Ben Leblanc-Beaudoin is the owner of Comber’s Iron Kettle. He’s abandoned the bed-and-breakfast model he operated before the pandemic in favor of specialty food boutiques.
“This is very successful in the sense that we don’t throw food away and we can pay our bills,” he said. “It’s certainly a lot of work, and the economic climate keeps costs down all the time, but it’s something he has better control over than catering for 300 weddings and lodging guests like he used to. .”
Leblanc-Beaudoin says his new focus will allow him to rely on local customers rather than tourists, which could be a model for success.
Ontario’s tourism industry is not expected to fully recover from the pandemic until 2025, the Ontario Chamber of Commerce and industry said in a joint report, adding tax incentives, cannabis tourism and staff recruitment. Provides recommendations such as affordable housing to help
The OCC and Ontario Tourism Industry Association report released Tuesday said tourism in the province generated an average of 64% of the revenue seen in 2019, with 7 in 10 surviving in debt. reported that
Leblanc-Boudoin said he was happy to leave the room empty for now.
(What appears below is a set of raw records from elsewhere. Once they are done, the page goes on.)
(* ===== verification/Args.v ===== *)
(** * System call arguments ([syscall.c] of the lazy kernel)

    [fetchint], [fetchstr], [argint], [argptr] and [argstr]: the kernel reads the
    memory of the calling process through its page table.  A read of a page that
    [ssualloc] only reserved faults inside the kernel; the handler then gets a
    page for it, or the kernel panics. *)

From S2P Require Import Prelude Vm LazyAlloc Uvm.

Section Args.
Context `{Layout}.

(** a read by the kernel at an address of the process: what the page table says
    ([vpte]), with a fault served by [trap], which has no process to kill here *)
Definition kread (va : Z) : M mach Z :=
  s ← get;
  let d := p_pgdir s in
  (if has (vpte (mem s) d va) PTE_P then mret tt
   else
     r ← allocssupage d va;
     if r =? 0 then mret tt else kprintf "unexpected trap" ;; panic "trap") ;;
  gets (fun s => mem s (P2V (PTE_ADDR (vpte (mem s) d va)) + va mod PGSIZE)).

(** [fetchint]: the value, or [None] for -1 *)
Definition fetchint (addr : Z) : M mach (option Z) :=
  s ← get;
  if (p_sz s <=? addr) || (p_sz s <? u32 (addr + 4)) then mret None
  else
    b0 ← kread addr; b1 ← kread (addr + 1); b2 ← kread (addr + 2); b3 ← kread (addr + 3);
    mret (Some (i32 (b0 + 256 * (b1 + 256 * (b2 + 256 * b3))))).

Fixpoint fetchstr_loop (fuel : nat) (pp s ep : Z) : M mach (option Z) :=
  match fuel with
  | O => block
  | S fuel' =>
      if s <? ep then
        b ← kread s;
        if b =? 0 then mret (Some (s - pp)) else fetchstr_loop fuel' pp (s + 1) ep
      else mret None
  end.
(** [fetchstr]: the length, [None] for -1 *)
Definition fetchstr (addr : Z) : M mach (option Z) :=
  s ← get;
  if p_sz s <=? addr then mret None
  else fetchstr_loop (Z.to_nat (p_sz s - addr + 1)) addr addr (p_sz s).

(** [argint], for the stack pointer [esp] of the trap frame *)
Definition argint (esp n : Z) : M mach (option Z) := fetchint (u32 (esp + 4 + 4 * n)).
Definition argptr (esp n size : Z) : M mach (option Z) :=
  o ← argint esp n;
  match o with
  | None => mret None
  | Some i =>
      s ← get;
      if (size <? 0) || (p_sz s <=? u32 i) || (p_sz s <? u32 (u32 i + size)) then mret None
      else mret (Some (u32 i))
  end.
(** [argstr]: the pointer and the length *)
Definition argstr (esp n : Z) : M mach (option (Z * Z)) :=
  o ← argint esp n;
  match o with
  | None => mret None
  | Some addr => r ← fetchstr (u32 addr); mret ((fun len => (u32 addr, len)) <$> r)
  end.

(** ** What they read *)

(** what the kernel sees at an address: also pages without [PTE_U] *)
Definition kview (m : Z -> Z) (d a : Z) : option Z :=
  let c := cell m d a in if has c.1 PTE_P then Some c.2 else if has c.1 PTE_SSU then Some 0 else None.
Definition ubyte (s : mach) (a : Z) : Z := default 0 (kview (mem s) (p_pgdir s) a).
Definition int_at (s : mach) (a : Z) : Z := i32 (ubyte s a + 256 * (ubyte s (a + 1) + 256 * (ubyte s (a + 2) + 256 * ubyte s (a + 3)))).
(** every address below the size is mapped or reserved *)
Definition backed (s : mach) : Prop := 0 <= p_sz s < KERNBASE /\ forall a, 0 <= a < p_sz s -> kview (mem s) (p_pgdir s) a <> None.
(** the pages below the size that have no frame yet *)
Definition waiting (s : mach) : list Z := filter (fun p => has (vpte (mem s) (p_pgdir s) (4096 * p)) PTE_P = false) (seqZ 0 (up (p_sz s))).

(** [m] gives a result for which [Q] holds, or panics, and then [P] holds *)
Definition attempt {A} (m : M mach A) (s : mach) (P : Prop) (Q : A -> mach -> Prop) : Prop :=
  match m s with Ok (a, s') => Q a s' | Panic msg => msg = "trap"%string /\ P | Block => False end.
“What we want is to create a steady stream of people through our doors, and tourism isn’t going to bring us that. , shouldn’t it be open? And since March 2020, the answer every day has been ‘no’.”
He’s thinking about reopening his room, but not for a few more years.
struggles of small businesses
Like many other business owners in the region, Leblanc-Beaudoin took to social media to talk about the struggles and successes of owning a small business.
Some owners told CBC News that rising costs are squeezing profits and making it difficult to stay in business.
Windsor favorites Bad Witch Bakery and Robbie’s Gourmet Sausage Company announced last week that they will be closing.
Adriano Ciotori, founder of Windsor Eats, which showcases Windsor Essex restaurants and bars through its website and food tours, said there are more closures to come.
“I know a lot of companies that are in the planning stages of announcing closures,” Ciotoli told CBC News last week.
“Windsor Eats has been in business for over 18 years and this is probably the worst year,” said Ciotoli.